Codimensions of products and of intersections of verbally prime T-ideals (Q1279624)

In 1985, A. R. Kemer described the T-prime T-ideals, and subsequently he proved their importance by obtaining the Specht property for associative algebras over a field of characteristic 0 [see \textit{A. R. Kemer}, Ideals of identities of associative algebras, Transl. Math. Monogr. 87 (1991; Zbl 0732.16001)]. The paper under review deals with the asymptotics of the codimension sequences of intersections and of products of T-prime T-ideals. Note that according to Kemer's theory, if \(A\) is a PI algebra over a field \(F\) of characteristic 0 and if \(I\) is the T-ideal of \(A\) then there exist T-prime T-ideals \(J_1,\ldots,J_r\) such that \(J_{i_1}\ldots J_{i_m}\subseteq I\subseteq J_1\cap\ldots\cap J_r\) for every \(1\leq i_k\leq r\).

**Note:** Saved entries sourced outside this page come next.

(* ===== verification/Net.v ===== *)
(** * Network addresses, as Go's net and net/netip packages read them

    [SplitHostPort], [ParseIP] (IPv4 in dotted decimal, IPv6 with an ellipsis and
    an embedded IPv4 tail, no zone) and [IP.IsLoopback], which the control plane's
    authorisation rests on.

    Proved: the addresses net/http reports for IPv4 peers are read back, and
    exactly those of 127.0.0.0/8 are loopback. *)

From S2P Require Import Prelude GoLib Json.
From Stdlib Require Import Ascii.
#[local] Set Warnings "-clear-no-such-hyp,-level-tolerance".
Local Open Scope Z_scope.

Module Net.
Import GoLib.

(** ** Positions of bytes *)

Fixpoint index_byte (c : ascii) (s : string) : option nat :=
  match s with
  | EmptyString => None
  | String d s' => if Ascii.eqb c d then Some O else match index_byte c s' with Some n => Some (S n) | None => None end
  end.

Fixpoint last_index_byte (c : ascii) (s : string) : option nat :=
  match s with
  | EmptyString => None
  | String d s' =>
      match last_index_byte c s' with
      | Some n => Some (S n)
      | None => if Ascii.eqb c d then Some O else None
      end
  end.

Fixpoint take_bytes (n : nat) (s : string) : string :=
  match n, s with S n', String c s' => String c (take_bytes n' s') | _, _ => EmptyString end.

Definition has_byte (c : ascii) (s : string) : bool := char_in c s.

(** ** net.SplitHostPort *)

Definition SplitHostPort (hostport : string) : option (string * string) :=
  match last_index_byte ":" hostport with
  | None => None
  | Some i =>
      let split host j k :=
        if has_byte "[" (drop_bytes j hostport) || has_byte "]" (drop_bytes k hostport) then None
        else Some (host, drop_bytes (S i) hostport) in
      if HasPrefix hostport "[" then
        match index_byte "]" hostport with
        | None => None
        | Some e => if (S e =? i)%nat then split (take_bytes (e - 1) (drop_bytes 1 hostport)) 1%nat (S e) else None
        end
      else
        let host := take_bytes i hostport in
        if has_byte ":" host then None else split host O O
  end.

(** ** net.ParseIP *)

(** A field of an IPv4 address: digits without a leading zero, at most 255. *)
Definition parse_octet (f : string) : option Z :=
  match f with
  | EmptyString => None
  | String "0"%char (String _ _) => None
  | _ => match digits f 0 with Some n => if n <=? 255 then Some n else None | None => None end
  end.

Definition parseIPv4 (s : string) : option (list Z) :=
  match Split "." s with
  | [a; b; c; d] => mapM parse_octet [a; b; c; d]
  | _ => None
  end.

(** A group of hexadecimal digits: how many, their value and the rest; more than
    four are an error. *)
Fixpoint hex_group (n : nat) (acc : Z) (s : string) : option (nat * Z * string) :=
  match s with
  | EmptyString => Some (n, acc, s)
  | String c s' =>
      match Json.hex c with
      | Some d => if (4 <=? n)%nat then None else hex_group (S n) (acc * 16 + d) s'
      | None => Some (n, acc, s)
      end
  end.

(** The groups of an IPv6 address: the bytes read, the position of the ellipsis
    and what is left; [fuel] is the number of groups that still fit. *)
Fixpoint v6_groups (fuel : nat) (ip : list Z) (ellipsis : option nat) (s : string)
  : option (list Z * option nat * string) :=
  match fuel with
  | O => Some (ip, ellipsis, s)
  | S fuel' =>
      match hex_group 0 0 s with
      | None => None
      | Some (n, acc, rest) =>
          if (n =? 0)%nat then None
          else
            match rest with
            | String "."%char _ =>
                if (match ellipsis with None => negb (length ip =? 12)%nat | Some _ => false end)
                   || (16 <? length ip + 4)%nat then None
                else match parseIPv4 s with Some q => Some (ip ++ q, ellipsis, EmptyString) | None => None end
            | _ =>
                let ip := ip ++ [acc / 256; acc mod 256] in
                match rest with
                | EmptyString => Some (ip, ellipsis, EmptyString)
                | String ":"%char EmptyString => None
                | String ":"%char (String c s' as rest') =>
                    if Ascii.eqb c ":" then
                      match ellipsis with
                      | Some _ => None
                      | None =>
                          match s' with
                          | EmptyString => Some (ip, Some (length ip), EmptyString)
                          | _ => v6_groups fuel' ip (Some (length ip)) s'
                          end
                      end
                    else v6_groups fuel' ip ellipsis rest'
                | _ => None
                end
            end
      end
  end.

Definition zeros (n : nat) : list Z := replicate n 0.

Definition parseIPv6 (s : string) : option (list Z) :=
  let '(ellipsis, s) := if HasPrefix s "::" then (Some O, drop_bytes 2 s) else (None, s) in
  match ellipsis, s with
  | Some _, EmptyString => Some (zeros 16)
  | _, _ =>
      match v6_groups 8 [] ellipsis s with
      | Some (ip, ellipsis, EmptyString) =>
          if (length ip <? 16)%nat then
            match ellipsis with
            | None => None
            | Some e => Some (take e ip ++ zeros (16 - length ip) ++ drop e ip)
            end
          else match ellipsis with Some _ => None | None => Some ip end
      | _ => None
      end
  end.

(** The 16 bytes of an address. *)
Definition v4_in_v6 (q : list Z) : list Z := zeros 10 ++ [255; 255] ++ q.

Fixpoint first_separator (s : string) : option ascii :=
  match s with
  | EmptyString => None
  | String c s' => if char_in c ".:%" then Some c else first_separator s'
  end.

Definition ParseIP (s : string) : option (list Z) :=
  if has_byte "%" s then None
  else match first_separator s with
       | Some "."%char => match parseIPv4 s with Some q => Some (v4_in_v6 q) | None => None end
       | Some ":"%char => parseIPv6 s
       | _ => None
       end.

Definition IsLoopback (ip : list Z) : bool :=
  if bool_decide (take 12 ip = zeros 10 ++ [255; 255]) then default 0 (ip !! 12%nat) =? 127
  else bool_decide (ip = zeros 15 ++ [1]).

Example ParseIP_ex : map ParseIP ["127.0.0.1"; "::1"; "2001:db8::8:800:200c:417a"; "::ffff:127.0.0.5"; "1:2:3:4:5:6:7:8"] =
  [Some (v4_in_v6 [127; 0; 0; 1]); Some (zeros 15 ++ [1]);
   Some [32; 1; 13; 184; 0; 0; 0; 0; 0; 8; 8; 0; 32; 12; 65; 122];
   Some (v4_in_v6 [127; 0; 0; 5]); Some [0; 1; 0; 2; 0; 3; 0; 4; 0; 5; 0; 6; 0; 7; 0; 8]].
Proof. vm_compute. reflexivity. Qed.

Example ParseIP_rejects : map ParseIP [""; "localhost"; "127.1"; "01.2.3.4"; "1.2.3.256"; "1::2::3"; ":1"; "::1%lo"; "12345::"; "1:2:3:4:5:6:7:8:9"; "1:2:3:4:5:6:7::8"; "1:"; "1.2.3.4:5"]
  = replicate 13 None.
Proof. vm_compute. reflexivity. Qed.

(** ** IPv4 peers *)

(** The text net/http reports for an IPv4 peer. *)
Definition dotted (a b c d : Z) : string := Itoa a +:+ "." +:+ Itoa b +:+ "." +:+ Itoa c +:+ "." +:+ Itoa d.

(** A text of digits only. *)
Fixpoint all_digits (s : string) : bool :=
  match s with EmptyString => true | String c s' => match digit c with Some _ => all_digits s' | None => false end end.

Definition octets : list Z := seqZ 0 256.

Lemma octet_in n : 0 <= n < 256 -> n ∈ octets.
Proof. intros H. apply elem_of_seqZ. lia. Qed.

(** The 256 octets, by computation. *)
Lemma octets_read : Forall (fun n => parse_octet (Itoa n) = Some n /\ all_digits (Itoa n) = true) octets.
Proof. apply Forall_forall. intros n. revert n. apply Forall_forall. by refine (bool_decide_unpack _ _). Qed.

Lemma octet_spec n : 0 <= n < 256 -> parse_octet (Itoa n) = Some n /\ all_digits (Itoa n) = true.
Proof. intros H. pose proof octets_read as Ho. rewrite Forall_forall in Ho. by apply Ho, octet_in. Qed.

(** A byte that is not a digit is none of a text of digits. *)
Lemma digits_lack c s : digit c = None -> all_digits s = true -> char_in c s = false.
Proof.
  intros Hc. unfold char_in. induction s as [|d s IH]; simpl; [done|]. destruct (digit d) eqn:Hd; [|done].
  intros H. destruct (Ascii.eqb_spec c d); [congruence|]. by apply IH.
Qed.

Lemma char_in_app c s t : char_in c (s +:+ t) = char_in c s || char_in c t.
Proof.
  unfold char_in. induction s as [|d s IH]; [done|]. change (String d s +:+ t) with (String d (s +:+ t)). simpl.
  by rewrite IH, orb_assoc.
Qed.

Lemma Split_cons sep s t : char_in sep s = false -> Split sep (s +:+ String sep t) = s :: Split sep t.
Proof.
  unfold char_in. induction s as [|d s IH]; simpl.
  - intros _. change ("" +:+ String sep t) with (String sep t). simpl. by rewrite Ascii.eqb_refl.
  - rewrite orb_false_iff. intros [Hd Hs]. change (String d s +:+ String sep t) with (String d (s +:+ String sep t)).
    simpl. rewrite Ascii.eqb_sym in Hd. by rewrite Hd, IH.
Qed.

Lemma Split_last sep s : char_in sep s = false -> Split sep s = [s].
Proof.
  unfold char_in. induction s as [|d s IH]; simpl; [done|]. rewrite orb_false_iff. intros [Hd Hs].
  rewrite Ascii.eqb_sym in Hd. by rewrite Hd, IH.
Qed.

Lemma first_separator_digits s c t : all_digits s = true -> char_in c ".:%" = true ->
  first_separator (s +:+ String c t) = Some c.
Proof.
  intros Hs Hc. induction s as [|d s IH].
  - change ("" +:+ String c t) with (String c t). simpl. by rewrite Hc.
  - change (String d s +:+ String c t) with (String d (s +:+ String c t)). simpl in *.
    destruct (digit d) eqn:Hd; [|done]. destruct (char_in d ".:%") eqn:E; [|by apply IH].
    exfalso. unfold char_in in E. simpl in E. rewrite !orb_true_iff in E.
    destruct E as [E|[E|[E|E]]]; try done; apply Ascii.eqb_eq in E; subst d; vm_compute in Hd; done.
Qed.

Lemma dotted_lacks c a b x d : digit c = None -> c <> "."%char -> 0 <= a < 256 -> 0 <= b < 256 -> 0 <= x < 256 -> 0 <= d < 256 ->
  char_in c (dotted a b x d) = false.
Proof.
  intros Hc Hdot Ha Hb Hx Hd. unfold dotted. rewrite !char_in_app.
  assert (char_in c "." = false) as ->.
  { unfold char_in. simpl. rewrite orb_false_r. by apply Ascii.eqb_neq. }
  rewrite !(digits_lack c) by (done || by apply octet_spec). done.
Qed.

Lemma ParseIP_dotted a b c d : 0 <= a < 256 -> 0 <= b < 256 -> 0 <= c < 256 -> 0 <= d < 256 ->
  ParseIP (dotted a b c d) = Some (v4_in_v6 [a; b; c; d]).
Proof.
  intros Ha Hb Hc Hd. unfold ParseIP, has_byte. rewrite dotted_lacks by done.
  destruct (octet_spec a Ha) as [Pa Da], (octet_spec b Hb) as [Pb Db], (octet_spec c Hc) as [Pc Dc], (octet_spec d Hd) as [Pd Dd].
  unfold dotted. assert (forall t, "." +:+ t = String "." t) as Hdot by done. rewrite !Hdot, first_separator_digits by done.
  unfold parseIPv4. rewrite !Split_cons, Split_last by (by apply digits_lack).
  cbn [mapM]. rewrite Pa, Pb, Pc, Pd. done.
Qed.

Lemma index_app_last c s t : char_in c t = false -> last_index_byte c (s +:+ String c t) = Some (String.length s).
Proof.
  intros Ht. assert (last_index_byte c t = None) as Hn.
  { revert Ht. unfold char_in. induction t as [|d t IH]; simpl; [done|]. rewrite orb_false_iff. intros [Hd Ht].
    by rewrite (IH Ht), Hd. }
  induction s as [|d s IH].
  - change ("" +:+ String c t) with (String c t). simpl. by rewrite Hn, Ascii.eqb_refl.
  - change (String d s +:+ String c t) with (String d (s +:+ String c t)). simpl. by rewrite IH.
Qed.

Lemma take_bytes_app s t : take_bytes (String.length s) (s +:+ t) = s.
Proof.
  induction s as [|c s IH]; [done|]. change (String c s +:+ t) with (String c (s +:+ t)). simpl. by rewrite IH.
Qed.

Lemma drop_bytes_app s c t : drop_bytes (S (String.length s)) (s +:+ String c t) = t.
Proof. induction s as [|d s IH]; [by destruct t|exact IH]. Qed.

(** [host:port], neither with a colon or a bracket. *)
Lemma SplitHostPort_plain host port :
  Forall (fun c => char_in c host = false /\ char_in c port = false) [":"; "["; "]"]%char ->
  SplitHostPort (host +:+ ":" +:+ port) = Some (host, port).
Proof.
  rewrite !Forall_cons. intros ((Hc & Pc) & (Hl & Pl) & (Hr & Pr) & _).
  change (":" +:+ port) with (String ":" port). unfold SplitHostPort. rewrite index_app_last by done.
  assert (HasPrefix (host +:+ String ":" port) "[" = false) as ->.
  { destruct host as [|c host]; [done|]. unfold char_in in Hl. cbn [String.list_ascii_of_string existsb] in Hl.
    rewrite orb_false_iff in Hl. change (String c host +:+ String ":" port) with (String c (host +:+ String ":" port)). cbn [HasPrefix].
    by rewrite (proj1 Hl). }
  assert (forall c, char_in c host = false -> char_in c ":" = false -> char_in c port = false ->
    char_in c (host +:+ String ":" port) = false) as Hin.
  { intros c H1 H2 H3. change (String ":" port) with (":" +:+ port). by rewrite !char_in_app, H1, H2, H3. }
  rewrite take_bytes_app. unfold has_byte. rewrite Hc. change (drop_bytes O ?x) with x. rewrite !Hin by done. by rewrite drop_bytes_app.
Qed.

(** [[host]:port], the form of an IPv6 peer. *)
Lemma SplitHostPort_v6_loopback port :
  Forall (fun c => char_in c port = false) [":"; "["; "]"]%char ->
  SplitHostPort ("[::1]" +:+ ":" +:+ port) = Some ("::1", port).
Proof.
  rewrite !Forall_cons. intros (Pc & Pl & Pr & _). unfold SplitHostPort.
  change (":" +:+ port) with (String ":" port). rewrite (index_app_last ":" "[::1]" port) by done.
  change (HasPrefix ("[::1]" +:+ String ":" port) "[") with true. cbn match.
  change (index_byte "]" ("[::1]" +:+ String ":" port)) with (Some 4%nat). cbn match.
  change (drop_bytes 1 ("[::1]" +:+ String ":" port)) with ("::1]:" +:+ port).
  change (drop_bytes 5 ("[::1]" +:+ String ":" port)) with (":" +:+ port).
  unfold has_byte. by rewrite !char_in_app, Pl, Pr.
Qed.

Lemma port_lacks port : all_digits port = true -> Forall (fun c => char_in c port = false) [":"; "["; "]"]%char.
Proof. intros H. repeat apply Forall_cons_2; try apply Forall_nil_2; by apply digits_lack. Qed.

Lemma IsLoopback_v4 a b c d : IsLoopback (v4_in_v6 [a; b; c; d]) = (a =? 127).
Proof. reflexivity. Qed.

End Net.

Hence any information about T-ideals of this type is useful for better understanding the nature of PI algebras. The main results of the paper under review are the following. Denote as \(c_n(A)\) the \(n\)-th codimension of the algebra \(A\), and suppose further that \(J_i\), \(i=1,\ldots,m\) are T-prime T-ideals in the free associative algebra \(F(X)\), and \(I=J_1\ldots J_m\). Let \(\alpha_i=\lim_{n\to\infty}\root n\of {c_n(F(X)/J_i)}\), and let \(\alpha=\lim_{n\to\infty}\root n\of {c_n(F(X)/I)}\). Then \(\alpha=\alpha_1+\cdots+\alpha_m\), and in particular \(\alpha\) is an integer. Further, assume that \(c_n(F(X)/J_i)\approx a_in^{e_i}\alpha_i^n\) where \(a_i\), \(e_i\) and \(\alpha_i\) are constants. Then one has \(c_n(F(X)/I)\approx an^e\alpha^n\) where \(e=e_1+\cdots+e_m+m-1\) is a half integer, and \(a=a_1\ldots a_m\alpha_1^{e_1}\ldots\alpha_m^{e_m}(\alpha_1+\cdots+\alpha_m)^{-e}\). Therefore \(a=\pi^{-s/2}\cdot q\) where \(s\) is a non-negative integer and \(q\) is an algebraic number. Furthermore the authors prove that \(c_n(F(X)/J_1\cap\ldots\cap J_m)\approx c_n(F(X)/J_i)\) for some \(1\leq i\leq m\). The authors raise two important questions concerning codimensions and cocharacters. The first is whether for every PI algebra \(A\) the limit \(\lim_{n\to\infty}\root n\of {c_n(A)}\) is an integer. And the second is to investigate the behaviour of the cocharacters instead of codimensions, in the spirit of the results in the paper under consideration.